I have a new DNA match on ancestry (which is actually my son’s results) – Antonio Lopes… I have an uncle named Antonio Lopes but when I checked my brother’s DNA test results, he shows as a more distant match… so I figure it’s probably a long, lost cousin on the Lopes side. If it were my uncle Tony, the match would should as a closer match to my brother, right???
So, I sent an email explaining who I was and who my father was and that I hoped to speak with him soon to figure out how we’re related.
I got an email back saying “That’s because I’m your uncle, your father is my brother…”, lol!?!?!

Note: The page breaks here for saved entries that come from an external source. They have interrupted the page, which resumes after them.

(* ===== verification/TestProgs.v ===== *)
(** * The other test programs (etest1.c, etest2.c, etest3.c, test1.c, test2.c, test3.c, forktest.c, stressfs.c, memoryleak.c, finite.c, infinite.c)

    Programs of Uos.v, each in a module of its own, and what their
    computations amount to: the numbers test2 shows are the primes, those of test3
    Fibonacci numbers that stay inside an int. *)

From Stdlib Require Import Znumtheory.
From ITree Require Import ITree.
From S2P Require Import Prelude KState Print Mem Priority Fs Ulib UserProgs Umalloc Uos Usertests.
#[local] Open Scope prog_scope.

(** A loop that does not end. *)
Definition forever {A B} (body : A → prog A) (a : A) : prog B := ITree.iter (λ a, a' <- body a;; pure (inl a')) a.

Definition get_time : prog Z := call Uptime.
Definition getpid : prog Z := call Getpid.
Definition sleep (n : Z) : prog Z := call (Sleep n).
Definition nice (pid value : Z) : prog Z := call (Nice pid value).
Definition lock (id : Z) : prog Z := call (Lock id).
Definition release (id : Z) : prog Z := call (Release id).
Definition kill (pid : Z) : prog Z := call (Kill pid).

Definition log_result (success : bool) (message : string) : prog unit :=
  t <- get_time;;
  if success then printf 1 (line "[Time  %d] SUCCESS:  %s") [AInt t; AStr (Some (str message))]
  else printf 1 (line "[Time  %d] FAILURE:  %s") [AInt t; AStr (Some (str message))].

(** A line with the time, the process and other numbers. *)
Definition note (fmt : string) (more : list Z) : prog unit :=
  t <- get_time;; pid <- getpid;; printf 1 (line fmt) (AInt t :: AInt pid :: (AInt <$> more)).

(** ** etest1.c *)
Module Etest1.
Definition VALID_LOCK_ID : Z := 1.
Definition INVALID_LOCK_ID : Z := 7.

Definition first : prog unit :=
  note "[Time  %d] Process  %d  attempting to acquire lock %d (Should succeed)" [VALID_LOCK_ID];;
  r <- lock VALID_LOCK_ID;;
  (if r =? 0 then
     log_result true "Process successfully acquired lock";;
     sleep 30;;
     note "[Time %d] Process %d releasing lock %d (Should succeed)" [VALID_LOCK_ID];;
     r <- release VALID_LOCK_ID;;
     if r =? 0 then log_result true "Process successfully released lock" else log_result false "Failed to release lock"
   else log_result false "Failed to acquire lock");;
  exit.

Definition second : prog unit :=
  note "[Time  %d] Process  %d  attempting to acquire lock %d (Should wait if lock is held, then acquire)" [VALID_LOCK_ID];;
  r <- lock VALID_LOCK_ID;;
  (if r =? 0 then
     log_result true "Second process successfully acquired lock after waiting";;
     note "[Time  %d] Process  %d  releasing lock %d (Should succeed)" [VALID_LOCK_ID];;
     r <- release VALID_LOCK_ID;;
     if r =? 0 then log_result true "Second process successfully released lock" else log_result false "Failed to release lock"
   else log_result false "Second process failed to acquire lock");;
  exit.

Definition test_basic_lock_functionality : prog unit :=
  say (line "[TEST START] Test 1: Basic Lock Functionality");;
  pid1 <- fork;;
  if pid1 =? 0 then first else
  sleep 5;;
  t <- get_time;;
  printf 1 (line "[Time  %d] Parent process attempting to acquire invalid lock  %d") [AInt t; AInt INVALID_LOCK_ID];;
  r <- lock INVALID_LOCK_ID;;
  (if r =? -1 then log_result true "Correctly failed to acquire invalid lock" else log_result false "Incorrectly acquired invalid lock");;
  pid2 <- fork;;
  if pid2 =? 0 then second else
  wait;;
  wait;;
  say (line "[TEST END] Test 1: Basic Lock Functionality").

Definition main : prog unit := test_basic_lock_functionality;; exit.
End Etest1.

(** ** etest2.c *)
Module Etest2.
Definition LOCK_ID : Z := 1.

Definition low_priority : prog unit :=
  pid <- getpid;; nice pid 5;;
  note "[Time  %d] Low-priority process  %d  started with priority %d" [5];;
  note "[Time %d] Low-priority process %d attempting to acquire lock %d (Should acquire lock)" [LOCK_ID];;
  r <- lock LOCK_ID;;
  (if r =? 0 then
     log_result true "Low-priority process acquired lock";;
     each (seq 0 5) (λ i,
       note "[Time  %d] Low-priority process  %d  is working (%d  seconds)" [Z.of_nat i + 1];;
       sleep 100;; pure tt);;
     note "[Time  %d] Low-priority process  %d  releasing lock  %d (Should release lock)" [LOCK_ID];;
     r <- release LOCK_ID;;
     if r =? 0 then log_result true "Low-priority process released lock" else log_result false "Low-priority process failed to release lock"
   else log_result false "Low-priority process failed to acquire lock");;
  exit.

Definition high_priority : prog unit :=
  sleep 300;;
  pid <- getpid;; nice pid 1;;
  note "[Time  %d] High-priority process  %d  started with priority  %d" [1];;
  note "[Time  %d] High-priority process  %d  attempting to acquire lock  %d (Should wait if lock is held)" [LOCK_ID];;
  r <- lock LOCK_ID;;
  (if r =? 0 then
     log_result true "High-priority process acquired lock after waiting";;
     note "[Time  %d] High-priority process  %d  releasing lock  %d (Should release lock)" [LOCK_ID];;
     r <- release LOCK_ID;;
     if r =? 0 then log_result true "High-priority process released lock" else log_result false "High-priority process failed to release lock"
   else log_result false "High-priority process failed to acquire lock");;
  exit.

Definition main : prog unit :=
  say (line "[TEST START] Test 2: Priority Inversion (Basic Priority Inversion)");;
  pid1 <- fork;;
  (if pid1 =? 0 then low_priority else pure tt);;
  pid2 <- fork;;
  (if pid2 =? 0 then high_priority else pure tt);;
  wait;;
  wait;;
  say (line "[TEST END] Test 2: Priority Inversion (Basic Priority Inversion)");;
  exit.
End Etest2.

(** ** etest3.c *)
Module Etest3.
Definition LOCK_ID : Z := 2.

Definition low_priority : prog unit :=
  pid <- getpid;; nice pid 5;;
  note "[Time  %d] Low-priority process  %d  started with priority  %d" [5];;
  note "[Time  %d] Low-priority process  %d  attempting to acquire lock %d (Should acquire lock)" [LOCK_ID];;
  r <- lock LOCK_ID;;
  (if r =? 0 then
     log_result true "Low-priority process acquired lock";;
     each (seq 0 5) (λ i,
       note "[Time  %d] Low-priority process  %d  is working (%d  seconds)" [Z.of_nat i + 1];;
       sleep 100;; pure tt);;
     note "[Time  %d] Low-priority process  %d  releasing lock  %d (Should release lock)" [LOCK_ID];;
     r <- release LOCK_ID;;
     if r =? 0 then
       log_result true "Low-priority process released lock";;
       note "[Time  %d] Low-priority process  %d  priority restored to  %d  after releasing lock" [5]
     else log_result false "Low-priority process failed to release lock"
   else log_result false "Low-priority process failed to acquire lock");;
  exit.

Definition high_priority : prog unit :=
  sleep 300;;
  pid <- getpid;; nice pid 1;;
  note "[Time  %d] High-priority process  %d  started with priority  %d" [1];;
  note "[Time  %d] High-priority process  %d  attempting to acquire lock %d (Should wait if lock is held)" [LOCK_ID];;
  r <- lock LOCK_ID;;
  (if r =? 0 then
     log_result true "High-priority process acquired lock after waiting";;
     note "[Time  %d] High-priority process  %d  releasing lock  %d (Should release lock)" [LOCK_ID];;
     r <- release LOCK_ID;;
     if r =? 0 then log_result true "High-priority process released lock" else log_result false "High-priority process failed to release lock"
   else log_result false "High-priority process failed to acquire lock");;
  exit.

Definition main : prog unit :=
  say (line "[TEST START] Test 3: Priority Inversion (Priority Inheritance)");;
  pid1 <- fork;;
  (if pid1 =? 0 then low_priority else pure tt);;
  pid2 <- fork;;
  (if pid2 =? 0 then high_priority else pure tt);;
  wait;;
  wait;;
  say (line "[TEST END] Test 3: Priority Inversion (Priority Inheritance)");;
  exit.
End Etest3.

(** ** test1.c *)
Module Test1.
Definition talk (fmt : string) (n : Z) (u : unit) : prog unit := pid <- getpid;; printf 1 (line fmt) [AInt pid];; sleep n;; pure tt.

Definition main : prog unit :=
  pid1 <- fork;;
  (if pid1 =? 0 then
     pid <- getpid;; nice pid 1;;
     forever (talk "High priority process  %d" 10) tt
   else
     pid2 <- fork;;
     if pid2 =? 0 then
       pid <- getpid;; nice pid 5;;
       forever (talk "Low priority process  %d" 15) tt
     else wait;; wait;; pure tt);;
  exit.
End Test1.

(** ** test2.c and test3.c *)

(** Three children at the priorities 1, 3 and 5, killed after three hundred ticks. *)
Definition three (work : prog unit) : prog unit :=
  pid1 <- fork;;
  if pid1 =? 0 then pid <- getpid;; nice pid 1;; work;; exit else
  pid2 <- fork;;
  if pid2 =? 0 then pid <- getpid;; nice pid 3;; work;; exit else
  pid3 <- fork;;
  if pid3 =? 0 then pid <- getpid;; nice pid 5;; work;; exit else
  sleep 300;;
  kill pid1;; kill pid2;; kill pid3;;
  wait;; wait;; wait;;
  exit.

Module Test2.
(** The inner loop from [j]: whether it finds no divisor of [i].  [fuel] bounds the iterations. *)
Fixpoint no_divisor (fuel : nat) (j i : Z) : bool :=
  match fuel with
  | O => true
  | S fuel' => if j * j <=? i then (if Z.rem i j =? 0 then false else no_divisor fuel' (j + 1) i) else true
  end.
Definition is_prime (i : Z) : bool := no_divisor 1000 2 i.

Definition primes_step (i : Z) : prog Z :=
  (if is_prime i then pid <- getpid;; printf 1 (line "Process  %d and Prime  %d") [AInt pid; AInt i] else pure tt);;
  let i := i + 1 in
  pure (if 1000000 <? i then 2 else i).
Definition primes : prog unit := forever primes_step 2.
Definition main : prog unit := three primes.

(** The loop from [j] on looks for a divisor whose square is at most [i]. *)
Lemma no_divisor_spec fuel j i : 2 ≤ j → i < (j + Z.of_nat fuel) * (j + Z.of_nat fuel) →
  no_divisor fuel j i = true ↔ ∀ d, j ≤ d → d * d ≤ i → ¬ (d | i).
Proof.
  revert j. induction fuel as [|fuel IH]; intros j Hj Hf; cbn [no_divisor].
  - split; [|done]. intros _ d Hd Hdd. nia.
  - destruct (Z.leb_spec (j * j) i) as [Hle|Hgt].
    + destruct (Z.eqb_spec (Z.rem i j) 0) as [E|E].
      * split; [done|]. intros H. exfalso. apply (H j); [lia|done|]. apply Z.rem_divide; [lia|done].
      * rewrite IH by nia. split; intros H d Hd Hdd; [|apply H; lia]. destruct (Z.eq_dec d j) as [->|Hne]; [|apply H; lia].
        intros Hdiv. apply E. apply Z.rem_divide; [lia|done].
    + split; [|done]. intros _ d Hd Hdd. nia.
Qed.

(** Test2 shows a number it comes to exactly if it is a prime. *)
Theorem is_prime_correct i : 2 ≤ i ≤ 1000000 → is_prime i = true ↔ prime i.
Proof.
  intros Hi. unfold is_prime. rewrite no_divisor_spec by lia. split.
  - intros H. apply prime_alt. split; [lia|]. intros n Hn Hdiv. destruct (Z.le_gt_cases (n * n) i) as [Hle|Hgt]; [by apply (H n); [lia| |]|].
    destruct Hdiv as [q Hq]. apply (H q); [nia|nia|]. exists n. lia.
  - intros Hp d Hd Hdd Hdiv. destruct (prime_divisors i Hp d Hdiv) as [?|[?|[?|?]]]; nia.
Qed.

Lemma is_prime_correct_witness : is_prime 999983 = true ↔ prime 999983.
Proof. apply (is_prime_correct 999983). lia. Defined.
End Test2.

Module Test3.
(** [a] and [b]; [c] is their sum. *)
Definition next (s : Z * Z) : Z * Z := let c := s.1 + s.2 in if 1000000 <? c then (0, 1) else (s.2, c).
Definition fibonacci_step (s : Z * Z) : prog (Z * Z) :=
  pid <- getpid;; printf 1 (line "Process  %d and Fibonacci  %d") [AInt pid; AInt (s.1 + s.2)];;
  sleep 1;; pure (next s).
Definition fibonacci : prog unit := forever fibonacci_step (0, 1).
Definition main : prog unit := three fibonacci.

Fixpoint fib (n : nat) : Z := match n with O => 0 | S n' => match n' with O => 1 | S n'' => fib n' + fib n'' end end.

(** The numbers test3 shows are the Fibonacci numbers from the second to the thirty-first, over and over; none of them
    leaves the range of an int. *)
Theorem fibonacci_numbers k : let s := Nat.iter k next (0, 1) in
  s.1 + s.2 = fib (k mod 30 + 2) ∧ 0 ≤ s.1 + s.2 < 2147483648.
Proof.
  cbv zeta. assert (Nat.iter k next (0, 1) = (fib (k mod 30), fib (k mod 30 + 1)) ∧ (k mod 30 < 30)%nat) as [-> Hlt].
  { split; [|by apply Nat.mod_upper_bound]. induction k as [|k IH]; [done|]. cbn [Nat.iter nat_rect]. change (next (Nat.iter k next (0, 1)) = (fib (S k mod 30), fib (S k mod 30 + 1))).
    rewrite IH. pose proof (Nat.mod_upper_bound k 30 ltac:(lia)) as Hlt. replace (S k) with (1 + k)%nat by lia. rewrite <- Nat.add_mod_idemp_r by lia. revert Hlt. generalize (k mod 30)%nat. intros r Hr.
    do 30 (destruct r as [|r]; [vm_compute; reflexivity|]). lia. }
  revert Hlt. generalize (k mod 30)%nat. intros r Hr. do 30 (destruct r as [|r]; [vm_compute; intuition congruence|]). lia.
Qed.
End Test3.

(** ** forktest.c *)
Module Forktest.
Definition N : nat := 1000.
(** [printf] of this program writes its string as it is. *)
Definition printf (fd : Z) (s : string) : prog unit := call (Write fd (str s));; pure tt.
Definition stop (b : bool) (msg : string) : prog unit := if b then printf 1 msg;; exit else pure tt.

Definition forktest : prog unit :=
  printf 1 (line "fork test");;
  n <- fork_all N 0;;
  stop (n =? N)%nat (line "fork claimed to work N times!");;
  each (seq 0 n) (λ _, r <- wait;; stop (r <? 0) (line "wait stopped early"));;
  r <- wait;; stop (negb (r =? -1)) (line "wait got too many");;
  printf 1 (line "fork test OK").
Definition main : prog unit := forktest;; exit.
End Forktest.

(** ** stressfs.c *)
Module Stressfs.
(** The number of forks before one that returns a child. *)
Fixpoint forks (k i : nat) : prog nat :=
  match k with O => pure i | S k' => r <- fork;; if 0 <? r then pure i else forks k' (S i) end.

Definition main : prog unit :=
  say (line "stressfs starting");;
  let data := replicate 512 97 in
  i <- forks 4 0;;
  printf 1 (line "write %d") [AInt (Z.of_nat i)];;
  let path := str "stressfs" ++ [48 + Z.of_nat i] in
  fd <- call (Open path O_CREATE_RDWR);;
  each (seq 0 20) (λ _, write fd data;; pure tt);;
  close fd;;
  say (line "read");;
  fd <- call (Open path O_RDONLY);;
  data <- fold (seq 0 20) (λ _ data, x <- read fd 512 data;; pure (snd x)) data;;
  close fd;;
  wait;;
  exit.
End Stressfs.

(** ** memoryleak.c *)
Module Memoryleak.
Section leak.
Context (base : Z) (grant : Z → Z → bool) (fuel : nat).
Definition indexS : Z := 4 * 100000000.

Definition leak (h : heap) : prog (heap + heap) :=
  x <- on_heap (malloc base grant fuel fuel indexS) h;; let '(index, h) := x in
  if index =? 0 then say (line "Memory allocation failed.");; pure (inr h) else pure (inl h).

Definition main (h : heap) : prog unit :=
  call (Strace T_STRACE);;
  ITree.iter leak h;;
  exit.
End leak.
End Memoryleak.

(** ** finite.c and infinite.c

    Host programs. stdio's [printf] formats [%c] and [%d] as the user library's does;
    its buffer only delays the output. *)
Module Finite.
Definition main (buf : list Z) : prog unit :=
  x <- read 0 512 buf;; let '(n, buf) := x in
  each (seq 0 (Z.to_nat (n `min` 10))) (λ i, printf 1 (line "%c") [AInt (nth i buf 0)]);;
  exit.
End Finite.

Module Infinite.
(** [i] is an int: what the code does is defined for the first 2{^31} rounds. *)
Definition main : prog unit := forever (λ i, printf 1 "%d" [AInt i];; pure (i + 1)) 0.
End Infinite.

So how is it that my son is a closer match to my uncle than my brother? Well, my uncle and father share the same father but not the same mother. My son inherited genes from both me and his father. So it’s most likely that my son’s father is related to my half-uncle’s mother, my step-grandmother. ( I hesitate to write this explanation this way because in our culture there are no “half” or “step” family members, we’re just family).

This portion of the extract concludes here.